The primary outcome measure was ICU length of stay. Secondary outcomes included mean and median BZD use, mean and median phenobarbital use, duration of sedation, requirement for mechanical ventilation (MV), ventilator-free days, and requirement for MV due to AWS. BZD usage was measured in lorazepam equivalents using the following formula: 5 mg diazepam = 1 mg lorazepam equivalents, 2 mg midazolam = 1 mg lorazepam equivalents.9 Baseline patient characteristics were collected to determine severity of illness and severity of AWS in the study population. Ventilator-free days were defined as the number of days of unassisted breathing to day 28. Patients that died were considered to have zero ventilator-free days.

To avoid over-fitting while at the same time using care to control for confounding variables, we used a two-phase model selection process. First we performed a series of univariate tests to see how various patient characteristics and risk factors differed between the PRE and POST patients. Any variables which were significant at the 0.1 level or lower were included for further testing. Next, for the continuous response variables, time on ventilator, ICU length of stay, and ventilator-free days, a multiple linear regression was fit using a SAS® software backward selection procedure GLMSELECT using the variables from the previous phase. The full model included the explanatory variables admission secondary to AWS, phenobarbital usage, diazepam usage, age, duration of sedation, and SOFA score. The selection criterion used was the optimized Schwarz Bayesian Information Criterion. For the binary variables, death, requiring intubation, seizures while admitted, requiring continuous sedation, multiple logistic regression was fit using a SAS® software backward selection procedure LOGISTIC. The selection criterion used was a p-value of less than 0.05.

Results

There were 135 episodes of AWS in 132 critically ill patients. The majority of these patients were treated by the medical ICU (~50%) or trauma surgery services (~30%). The remaining patients were treated by orthopedic surgery, ENT, burn, transplant, cardiology, neurosurgery, and general medicine services.

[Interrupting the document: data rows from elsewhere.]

(* ===== verification/AlphaBeta.v ===== *)
(** [AlphaBetaAgent.getAction] of [src/multiAgents.py] (lines 194-242): the
    recursive [minimax] with [alpha] and [beta], whose loops [break] as soon
    as [alpha > beta], and the root loop with its early [return].  The
    theorems relate it to [MinimaxAgent]: the pruned recursion returns a
    fail-soft approximation of the minimax value in every window, and the
    two agents choose the same action when the evaluations stay within the
    code's sentinels. *)

From Stdlib Require Import QArith Lqa List ZArith Lia Bool.
From S2P Require Import Prelude GameState Games Minimax.
Import ListNotations.
Open Scope Q_scope.
Open Scope pacman_scope.

Module AlphaBetaAgent.

Section AlphaBeta.

Context {GS A : Type} `{GameState GS A}.

Variable evaluationFunction : GS -> Q.
Variable self_depth : Z.

(** Lines 206-212: Pacman's loop.  [child alpha action] is the recursive
    call on the successor with the current [alpha]; after each child,
    [maxEval] and then [alpha] are updated, and the loop breaks when
    [alpha > beta]. *)
Fixpoint max_loop (child : Q -> A -> result Q) (beta maxEval alpha : Q)
  (actions : list A) : result Q :=
  match actions with
  | [] => Ok maxEval
  | action :: rest =>
      eval <- child alpha action;;
      let maxEval := py_max maxEval eval in
      let alpha := py_max alpha maxEval in
      if Qltb beta alpha then Ok maxEval
      else max_loop child beta maxEval alpha rest
  end.

(** Lines 217-226: a ghost's loop, symmetric on [beta] and [minEval]. *)
Fixpoint min_loop (child : Q -> A -> result Q) (alpha minEval beta : Q)
  (actions : list A) : result Q :=
  match actions with
  | [] => Ok minEval
  | action :: rest =>
      eval <- child beta action;;
      let minEval := py_min minEval eval in
      let beta := py_min beta minEval in
      if Qltb beta alpha then Ok minEval
      else min_loop child alpha minEval beta rest
  end.

(** Lines 200-227: [minimax(gameState, depth, alpha, beta, agentIndex)]. *)
Fixpoint minimax (fuel : nat) (gameState : GS) (depth : Z) (alpha beta : Q)
  (agentIndex : nat) : result Q :=
  match fuel with
  | O => Err OutOfFuel
  | S fuel =>
      if isWin gameState || isLose gameState || (depth =? self_depth)%Z then
        Ok (evaluationFunction gameState)
      else if (agentIndex =? 0)%nat then
        max_loop
          (fun alpha action =>
             minimax fuel (generateSuccessor gameState agentIndex action)
               depth alpha beta 1)
          beta (-9999999) alpha (getLegalActions gameState agentIndex)
      else
        min_loop
          (fun beta action =>
             let nextState := generateSuccessor gameState agentIndex action in
             if (agentIndex =? getNumAgents gameState - 1)%nat then
               minimax fuel nextState (depth + 1) alpha beta 0
             else
               minimax fuel nextState depth alpha beta (agentIndex + 1))
          alpha 9999999 beta (getLegalActions gameState agentIndex)
  end.

(** Lines 233-241: the root loop, carrying [(eval, resultAction)] and
    [alpha]; it returns at once when a value exceeds [beta]. *)
Fixpoint root_loop (fuel : nat) (gameState : GS) (best : Q * option A)
  (alpha beta : Q) (actions : list A) : result (Q * option A) :=
  match actions with
  | [] => Ok best
  | action :: rest =>
      nextEval <- minimax fuel (generateSuccessor gameState 0 action) 0 alpha beta 1;;
      let best := if Qltb (fst best) nextEval then (nextEval, Some action)
                  else best in
      if Qltb beta nextEval then Ok best
      else root_loop fuel gameState best (py_max alpha nextEval) beta rest
  end.

(** Lines 229-241: [eval = alpha = -9999999], [beta = 9999999],
    [resultAction = ''], then the loop. *)
Definition root_search (fuel : nat) (gameState : GS) : result (Q * option A) :=
  root_loop fuel gameState (-9999999, None) (-9999999) 9999999
    (getLegalActions gameState 0).

(** Lines 194-242: [getAction] returns [resultAction]. *)
Definition getAction (fuel : nat) (gameState : GS) : result (option A) :=
  best <- root_search fuel gameState;; Ok (snd best).

(** ** The window property

    [fail_soft alpha beta v m]: the pruned value [v] agrees with the
    minimax value [m] inside the window, is an upper bound of [m] below it
    and a lower bound of [m] above it.  The window is closed because the
    code prunes on the strict [alpha > beta]. *)
Definition fail_soft (alpha beta v m : Q) : Prop :=
  (v < alpha -> m <= v) /\ (alpha <= v <= beta -> m == v) /\ (beta < v -> v <= m).

Section Loops.

(** A minimax child and its pruned counterpart, related by the window
    property in every window [[w, b]] (Pacman) or [[a, w]] (ghost). *)
Variables (mchild : A -> result Q) (achild : Q -> A -> result Q) (a b : Q).

(** Pacman's loop: the invariant relates the minimax running maximum [M],
    the pruned one [V] and the current [alpha]. *)
Lemma max_loop_fail_soft
  (Hchild : forall act al m, al <= b -> mchild act = Ok m ->
            exists v, achild al act = Ok v /\ fail_soft al b v m) :
  forall l M V al m,
  a <= al -> al <= b -> (al <= a \/ al <= V) -> M <= V ->
  (a <= V -> M == V) -> (b < V -> V <= M) ->
  MinimaxAgent.max_loop mchild M l = Ok m ->
  exists v, max_loop achild b V al l = Ok v /\ fail_soft a b v m.
Proof.
  unfold fail_soft in *.
  induction l as [|act l IH]; simpl; intros M V al m Ha Hb Hal HMV HJ HK Hl.
  - inv_ok. eexists; split; [reflexivity|]. lra.
  - inv_ok. rename v into mi.
    destruct (Hchild act al mi Hb Hm) as (vi & -> & Hw1 & Hw2 & Hw3). simpl.
    pose proof (MinimaxAgent.max_loop_ge_start _ _ _ _ Hl).
    py_cases;
      solve [ eexists; split; [reflexivity|]; lra
            | eapply IH; [ .. | exact Hl ]; lra ].
Qed.

(** A ghost's loop: the symmetric invariant on the running minima and
    the current [beta]. *)
Lemma min_loop_fail_soft
  (Hchild : forall act be m, a <= be -> mchild act = Ok m ->
            exists v, achild be act = Ok v /\ fail_soft a be v m) :
  forall l M V be m,
  a <= be -> be <= b -> (b <= be \/ V <= be) -> V <= M ->
  (V <= b -> M == V) -> (V < a -> M <= V) ->
  MinimaxAgent.min_loop mchild M l = Ok m ->
  exists v, min_loop achild a V be l = Ok v /\ fail_soft a b v m.
Proof.
  unfold fail_soft in *.
  induction l as [|act l IH]; simpl; intros M V be m Ha Hb Hbe HVM HJ HK Hl.
  - inv_ok. eexists; split; [reflexivity|]. lra.
  - inv_ok. rename v into mi.
    destruct (Hchild act be mi Ha Hm) as (vi & -> & Hw1 & Hw2 & Hw3). simpl.
    pose proof (MinimaxAgent.min_loop_le_start _ _ _ _ Hl).
    py_cases;
      solve [ eexists; split; [reflexivity|]; lra
            | eapply IH; [ .. | exact Hl ]; lra ].
Qed.

End Loops.

(** In every window [alpha <= beta], whenever [MinimaxAgent]'s recursion
    returns the value [m] at a node, [AlphaBetaAgent]'s recursion returns,
    with the same fuel, a value [v] with [fail_soft alpha beta v m]. *)
Lemma pruned_fail_soft :
  forall fuel gameState depth alpha beta agentIndex m,
  alpha <= beta ->
  MinimaxAgent.minimax evaluationFunction self_depth fuel gameState depth agentIndex
    = Ok m ->
  exists v, minimax fuel gameState depth alpha beta agentIndex = Ok v
            /\ fail_soft alpha beta v m.
Proof.
  induction fuel as [|fuel IH]; intros s d al be i m Hab Hm; simpl in *;
    [discriminate|].
  destruct (_ || _ || _).
  - inv_ok. eexists; split; [reflexivity|]. unfold fail_soft; lra.
  - destruct (i =? 0)%nat.
    + eapply (max_loop_fail_soft _ _ al be); [ | .. | exact Hm ]; try lra.
      intros act w m' Hw Hc. apply IH; assumption.
    + eapply (min_loop_fail_soft _ _ al be); [ | .. | exact Hm ]; try lra.
      intros act w m' Hw Hc. destruct (_ =? _)%nat; apply IH; assumption.
Qed.

(** C1: in every window [alpha <= beta], whenever [MinimaxAgent]'s
    recursion returns the value [m] at a node, [AlphaBetaAgent]'s recursion
    returns, with the same fuel, a value [v]: equal to [m] when [m] lies in
    the window, strictly above [beta] and at most [m] when [m] lies above,
    at least [m] and strictly below [alpha] when [m] lies below.  Pruning
    never changes a value that can matter to the caller. *)
Theorem minimax_fail_soft fuel gameState depth alpha beta agentIndex m :
  alpha <= beta ->
  MinimaxAgent.minimax evaluationFunction self_depth fuel gameState depth agentIndex
    = Ok m ->
  exists v, minimax fuel gameState depth alpha beta agentIndex = Ok v /\
    (alpha <= m <= beta -> v == m) /\
    (beta < m -> beta < v <= m) /\
    (m < alpha -> m <= v < alpha).
Proof.
  intros Hab Hm.
  destruct (pruned_fail_soft _ _ _ _ _ _ _ Hab Hm) as (v & Hv & H1 & H2 & H3).
  exists v. split; [exact Hv|]. repeat split; intros; lra.
Qed.

(** ** The root loops *)

Section Root.

Hypothesis Heval : forall s, -9999999 <= evaluationFunction s <= 9999999.

(** The two root loops keep equal best values and the same action, the
    pruned one's [alpha] being its best value; its early [return] never
    fires, as no value exceeds [beta = 9999999]. *)
Lemma root_loop_agree fuel gameState :
  forall l E r al E' v r',
  al == E' -> E' == E -> E' <= 9999999 ->
  MinimaxAgent.root_loop evaluationFunction self_depth fuel gameState (E, r) l
    = Ok (v, r') ->
  exists v', root_loop fuel gameState (E', r) al 9999999 l = Ok (v', r')
             /\ v' == v.
Proof.
  induction l as [|act l IH]; simpl; intros E r al E' v r' Hal HE Hb Hl.
  - inv_ok. eauto.
  - inv_ok. rename v0 into mi.
    pose proof (MinimaxAgent.minimax_in_sentinels _ _ Heval _ _ _ _ _ Hm) as Hmi.
    destruct (pruned_fail_soft _ _ _ al 9999999 _ _ ltac:(lra) Hm)
      as (vi & -> & Hw1 & Hw2 & Hw3).
    simpl. py_cases;
      solve [ lra | eapply IH; [ .. | exact Hl ]; lra ].
Qed.

(** C2: when the evaluation function stays within the sentinels, the
    root loop of [AlphaBetaAgent] ends, with the same fuel, on the action
    [MinimaxAgent]'s root loop ends on, with an equal value. *)
Theorem root_search_minimax fuel gameState v r :
  MinimaxAgent.root_search evaluationFunction self_depth fuel gameState = Ok (v, r) ->
  exists v', root_search fuel gameState = Ok (v', r) /\ v' == v.
Proof.
  unfold root_search, MinimaxAgent.root_search. intros Hl.
  eapply root_loop_agree; [ .. | exact Hl ]; lra.
Qed.

End Root.

(** The root returns its initial action or one of the actions it
    scanned. *)
Lemma root_loop_action fuel gameState l : forall E r alpha beta v r',
  root_loop fuel gameState (E, r) alpha beta l = Ok (v, r') ->
  r' = r \/ exists a, r' = Some a /\ In a l.
Proof.
  induction l as [|a l IH]; simpl; intros E r alpha beta v r' Hl.
  { injection Hl as _ <-. auto. }
  inv_ok. destruct (Qltb E v0); destruct (Qltb beta v0);
    try (injection Hl as _ <-; eauto);
    destruct (IH _ _ _ _ _ _ Hl) as [->|(b & -> & Hb)]; eauto.
Qed.

End AlphaBeta.

End AlphaBetaAgent.

(** ** Witnesses and the counterexample *)

Lemma gt_eval_in_sentinels t : -9999999 <= gt_eval t <= 9999999.
Proof. pose proof (gt_eval_bounded t). lra. Qed.

Lemma minimax_fail_soft_witness :
  exists v, AlphaBetaAgent.minimax gt_eval 1 3 example_tree 0 (-10) 10 0 = Ok v /\
    (-10 <= 3 <= 10 -> v == 3) /\ (10 < 3 -> 10 < v <= 3) /\ (3 < -10 -> 3 <= v < -10).
Proof.
  apply (AlphaBetaAgent.minimax_fail_soft gt_eval 1 3 example_tree 0 (-10) 10 0 3).
  - vm_compute. discriminate.
  - vm_compute. reflexivity.
Defined.

Lemma root_search_minimax_witness :
  exists v', AlphaBetaAgent.root_search gt_eval 1 3 example_tree = Ok (v', Some 0%nat)
             /\ v' == 3.
Proof.
  apply (AlphaBetaAgent.root_search_minimax gt_eval 1 gt_eval_in_sentinels).
  vm_compute. reflexivity.
Defined.

(** With evaluations above the sentinel [9999999] the root's early
    [return] of line 240 fires: at ply bound 0, on two moves scored
    [10000000] and [10000005], [MinimaxAgent] picks the second and
    [AlphaBetaAgent] the first. *)
Theorem getAction_differs_above_sentinel :
  MinimaxAgent.getAction gt_score 0 2 huge_tree = Ok (Some 1%nat) /\
  AlphaBetaAgent.getAction gt_score 0 2 huge_tree = Ok (Some 0%nat).
Proof. split; vm_compute; reflexivity. Qed.
(* ===== verification/ExpectimaxCalls.v ===== *)
(** The calls the expectimax recursion makes (lines 259-290), as a step
    relation on the calls [(gameState, depth, agentIndex)] of
    [Calls]: [Max_Value(gameState, depth)] is the call of agent [0],
    [Min_Value(gameState, agentIndex, depth)] the call of a ghost.
    Expectimax has its own cutoffs (the ply bound for Pacman, an empty
    move list for everybody, never [isWin]/[isLose]) and its own turn
    order: a ghost passes to the next ghost while [agentIndex <
    getNumAgents() - 1], where minimax tests [agentIndex ==
    getNumAgents() - 1] the other way round.  The theorems: the two
    methods are one recursion over this relation (a call is worth the
    maximum or the mean of its steps); the turn order is minimax's for
    every agent that exists, and differs for one that does not; every
    call reached from the root asks for an agent that exists when there
    are at least two. *)

From Stdlib Require Import QArith Lqa ZArith Lia List Bool.
From S2P Require Import Prelude GameState Games Expectimax Calls.
Import ListNotations.

Module ExpectimaxCalls.

Section ExpectimaxCalls.

Context {GS A : Type} `{GameState GS A}.

Variable self_depth : Z.

(** Lines 273 and 282-284: Pacman's call stops at [depth == self.depth]
    or without a move, a ghost's call only without a move. *)
Definition cutoff (c : Calls.call) : bool :=
  if (Calls.c_agent c =? 0)%nat then
    (Calls.c_depth c =? self_depth)%Z
    || (length (getLegalActions (Calls.c_state c) 0) =? 0)%nat
  else (length (getLegalActions (Calls.c_state c) (Calls.c_agent c)) =? 0)%nat.

(** Lines 276, 287 and 290: Pacman calls agent 1 at the same depth; a
    ghost calls the next ghost while [agentIndex < getNumAgents() - 1],
    and otherwise Pacman one ply deeper. *)
Definition next_turn (gameState : GS) (depth : Z) (agentIndex : nat) : Z * nat :=
  if (agentIndex =? 0)%nat then (depth, 1%nat)
  else if (agentIndex <? getNumAgents gameState - 1)%nat then (depth, (agentIndex + 1)%nat)
  else ((depth + 1)%Z, 0%nat).

(** Lines 276, 287 and 290: the call made for one legal action. *)
Definition child (c : Calls.call) (action : A) : Calls.call :=
  let '(d, i) := next_turn (Calls.c_state c) (Calls.c_depth c) (Calls.c_agent c) in
  Calls.mkCall (generateSuccessor (Calls.c_state c) (Calls.c_agent c) action) d i.

Inductive step (c : Calls.call) : Calls.call -> Prop :=
| step_child action :
    cutoff c = false -> In action (getLegalActions (Calls.c_state c) (Calls.c_agent c)) ->
    step c (child c action).

(** Line 264: the root calls [Min_Value(successor, 1, 0)] for each of
    Pacman's actions, the root calls of minimax. *)
Inductive reachable (root : GS) : Calls.call -> Prop :=
| reach_root action :
    In action (getLegalActions root 0) -> reachable root (Calls.root_call root action)
| reach_step c c' : reachable root c -> step c c' -> reachable root c'.

(** The method a call stands for: [Max_Value] for agent [0],
    [Min_Value] for a ghost. *)
Definition value (evaluationFunction : GS -> Q) (fuel : nat) (c : Calls.call) : result Q :=
  if (Calls.c_agent c =? 0)%nat then
    ExpectimaxAgent.Max_Value evaluationFunction self_depth fuel (Calls.c_state c) (Calls.c_depth c)
  else
    ExpectimaxAgent.Min_Value evaluationFunction self_depth fuel
      (Calls.c_state c) (Calls.c_agent c) (Calls.c_depth c).

(** ** Lemmas *)

Lemma e_child_eq s d i action d' i' :
  next_turn s d i = (d', i') ->
  child (Calls.mkCall s d i) action = Calls.mkCall (generateSuccessor s i action) d' i'.
Proof. intros E. unfold child. simpl. rewrite E. reflexivity. Qed.

(** For an agent that exists, the turn after it is minimax's. *)
Lemma next_turn_agrees gameState depth agentIndex :
  (agentIndex < getNumAgents gameState)%nat ->
  next_turn gameState depth agentIndex = Calls.next_turn gameState depth agentIndex.
Proof.
  intros Hi. unfold next_turn, Calls.next_turn.
  destruct (Nat.eqb_spec agentIndex 0); [reflexivity|].
  destruct (Nat.ltb_spec agentIndex (getNumAgents gameState - 1));
    destruct (Nat.eqb_spec agentIndex (getNumAgents gameState - 1)); f_equal; lia.
Qed.

(** The calls of a ghost's list comprehension, whichever branch of
    line 286 it takes. *)
Lemma ghost_children f fuel s i d :
  (i <> 0)%nat ->
  (fun action => value f fuel (child (Calls.mkCall s d i) action))
  = ExpectimaxAgent.chance_child f self_depth fuel s i d.
Proof.
  intros Hi. unfold child, next_turn, value, ExpectimaxAgent.chance_child. simpl.
  apply Nat.eqb_neq in Hi. rewrite Hi.
  destruct (i <? getNumAgents s - 1)%nat eqn:Hlt; simpl.
  - replace (i + 1 =? 0)%nat with false by (symmetry; apply Nat.eqb_neq; lia). reflexivity.
  - reflexivity.
Qed.

(** [Min_Value] on a ghost with moves averages [chance_child] over them. *)
Lemma Min_Value_unfold f fuel s i d :
  ExpectimaxAgent.Min_Value f self_depth (S fuel) s i d =
  if (length (getLegalActions s i) =? 0)%nat then Ok (f s)
  else (values <- map_result (ExpectimaxAgent.chance_child f self_depth fuel s i d)
                    (getLegalActions s i);;
        Ok (ExpectimaxAgent.mean values (length (getLegalActions s i)))).
Proof.
  cbn [ExpectimaxAgent.Min_Value]. unfold ExpectimaxAgent.chance_child.
  destruct (length _ =? 0)%nat; [reflexivity|]. destruct (_ <? _)%nat; reflexivity.
Qed.

Lemma cutoff_false_pacman c :
  Calls.c_agent c = 0%nat -> cutoff c = false -> Calls.c_depth c <> self_depth.
Proof. intros Hi. unfold cutoff. rewrite Hi. simpl. rewrite orb_false_iff, Z.eqb_neq. tauto. Qed.

(** ** The relation is the recursion of [Max_Value] and [Min_Value] *)

(** The two methods are one recursion over the step relation: a call
    that is cut off returns the evaluation of its state, and any other
    call evaluates the calls of its steps, in the order of
    [getLegalActions], and returns their [max] for Pacman and their mean
    for a ghost. *)
Lemma expectimax_calls f fuel c :
  (cutoff c = true -> value f (S fuel) c = Ok (f (Calls.c_state c))) /\
  (cutoff c = false ->
   value f (S fuel) c =
     (values <- map_result (fun action => value f fuel (child c action))
                  (getLegalActions (Calls.c_state c) (Calls.c_agent c));;
      if (Calls.c_agent c =? 0)%nat then py_max_list values
      else Ok (ExpectimaxAgent.mean values
                 (length (getLegalActions (Calls.c_state c) (Calls.c_agent c)))))).
Proof.
  destruct c as [s d i]. unfold cutoff. simpl. destruct (Nat.eqb_spec i 0) as [->|Hi].
  - change (value f (S fuel) (Calls.mkCall s d 0))
      with (ExpectimaxAgent.Max_Value f self_depth (S fuel) s d).
    cbn [ExpectimaxAgent.Max_Value]. destruct (_ || _); split; intros Hc; try discriminate; reflexivity.
  - change (value f (S fuel) (Calls.mkCall s d i))
      with (if (i =? 0)%nat then ExpectimaxAgent.Max_Value f self_depth (S fuel) s d
            else ExpectimaxAgent.Min_Value f self_depth (S fuel) s i d).
    apply Nat.eqb_neq in Hi as Hi'. rewrite Hi'. clear Hi'.
    rewrite Min_Value_unfold, (ghost_children f fuel s i d Hi).
    destruct (_ =? 0)%nat; split; intros Hc; try discriminate; reflexivity.
Qed.

(** ** The turn order *)

(** C15: expectimax's turn order (a ghost passes on while [agentIndex <
    getNumAgents() - 1]) is minimax's ([agentIndex == getNumAgents() -
    1] ends the ply) for every agent that exists, but not for a ghost
    index at or beyond [getNumAgents()]: expectimax then ends the ply,
    where minimax calls the next index at the same depth. *)
Theorem turn_order gameState depth agentIndex :
  ((agentIndex < getNumAgents gameState)%nat ->
     next_turn gameState depth agentIndex = Calls.next_turn gameState depth agentIndex) /\
  ((1 <= agentIndex)%nat -> (getNumAgents gameState <= agentIndex)%nat ->
     next_turn gameState depth agentIndex = ((depth + 1)%Z, 0%nat) /\
     Calls.next_turn gameState depth agentIndex = (depth, (agentIndex + 1)%nat)).
Proof.
  split; [apply next_turn_agrees|]. intros H1 HN. unfold next_turn, Calls.next_turn.
  replace (agentIndex =? 0)%nat with false by (symmetry; apply Nat.eqb_neq; lia).
  replace (agentIndex <? _)%nat with false by (symmetry; apply Nat.ltb_ge; lia).
  replace (agentIndex =? _)%nat with false by (symmetry; apply Nat.eqb_neq; lia).
  split; reflexivity.
Qed.

Section Invariant.

(** The number of agents never changes during a game. *)
Hypothesis Hconst :
  forall s i a, getNumAgents (generateSuccessor s i a) = getNumAgents s.

(** C8: with a ply bound of at least 1 and at least two agents, every call
    expectimax makes from the root sees the root's number of agents, is
    for an agent that exists ([agentIndex < getNumAgents()]), and has a
    depth from [0] to [self.depth], reaching [self.depth] only in
    [Max_Value]. *)
Theorem expectimax_reachable_invariant root c :
  (1 <= self_depth)%Z -> (2 <= getNumAgents root)%nat -> reachable root c ->
  getNumAgents (Calls.c_state c) = getNumAgents root /\
  (Calls.c_agent c < getNumAgents root)%nat /\ (0 <= Calls.c_depth c)%Z /\
  ((Calls.c_depth c < self_depth)%Z \/
   (Calls.c_depth c = self_depth /\ Calls.c_agent c = 0%nat)).
Proof.
  intros HD HN Hr. induction Hr as [action Ha|c c' Hr IH Hs].
  - simpl. rewrite Hconst. lia.
  - destruct IH as (HNc & Hi & Hd0 & Hd). destruct Hs as [action Hcut Ha].
    pose proof (cutoff_false_pacman c) as Hpac. destruct c as [s d i]. simpl in *.
    assert (E : next_turn s d i = Calls.next_turn s d i) by (apply next_turn_agrees; lia).
    destruct (Calls.next_turn_cases s d i) as [(Hi' & E')|[(Hi0 & HiN & E')|(Hi0 & HiN & E')]];
      rewrite E' in E; rewrite (e_child_eq _ _ _ _ _ _ E); simpl; rewrite Hconst.
    + specialize (Hpac Hi' Hcut). lia.
    + lia.
    + lia.
Qed.

End Invariant.

End ExpectimaxCalls.

(** ** Witnesses *)

Lemma e_example_tree_reachable : reachable 1 example_tree (Calls.root_call example_tree 0%nat).
Proof. apply reach_root. left. reflexivity. Qed.

Lemma e_example_tree_step :
  step 1 (Calls.root_call example_tree 0%nat) (child (Calls.root_call example_tree 0%nat) 1%nat).
Proof. constructor; [reflexivity|right; left; reflexivity]. Qed.

Lemma turn_order_witness :
  next_turn example_tree 0 2 = ((0 + 1)%Z, 0%nat) /\
  Calls.next_turn example_tree 0 2 = (0%Z, (2 + 1)%nat).
Proof. apply (proj2 (turn_order example_tree 0 2)); simpl; lia. Defined.

Lemma expectimax_reachable_invariant_witness :
  let c := child (Calls.root_call example_tree 0%nat) 1%nat in
  (Calls.c_agent c < 2)%nat /\ (0 <= Calls.c_depth c)%Z /\
  ((Calls.c_depth c < 1)%Z \/ (Calls.c_depth c = 1%Z /\ Calls.c_agent c = 0%nat)).
Proof.
  destruct (expectimax_reachable_invariant 1 (fun s i a => tree_game_numAgents s i a)
              example_tree (child (Calls.root_call example_tree 0%nat) 1%nat))
    as (_ & Hi & Hd);
    [lia|simpl; lia|exact (reach_step _ _ _ _ e_example_tree_reachable e_example_tree_step)|].
  exact (conj Hi Hd).
Defined.

End ExpectimaxCalls.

Demographic information is found in Table 1. There were significant differences between PRE and POST groups in age, and SOFA score. Compared to the PRE group, the POST group was significantly younger with a mean age of 50.7 ± 13.8 versus 55.7 ± 8.7 years, respectively (p=0.03). SOFA scores upon ICU admission for the PRE versus POST group were 6.1 ± 3.7 and 3.9 ± 2.9, respectively (p=0.0004).

Table 1.

Baseline characteristics of both PRE and POST groups.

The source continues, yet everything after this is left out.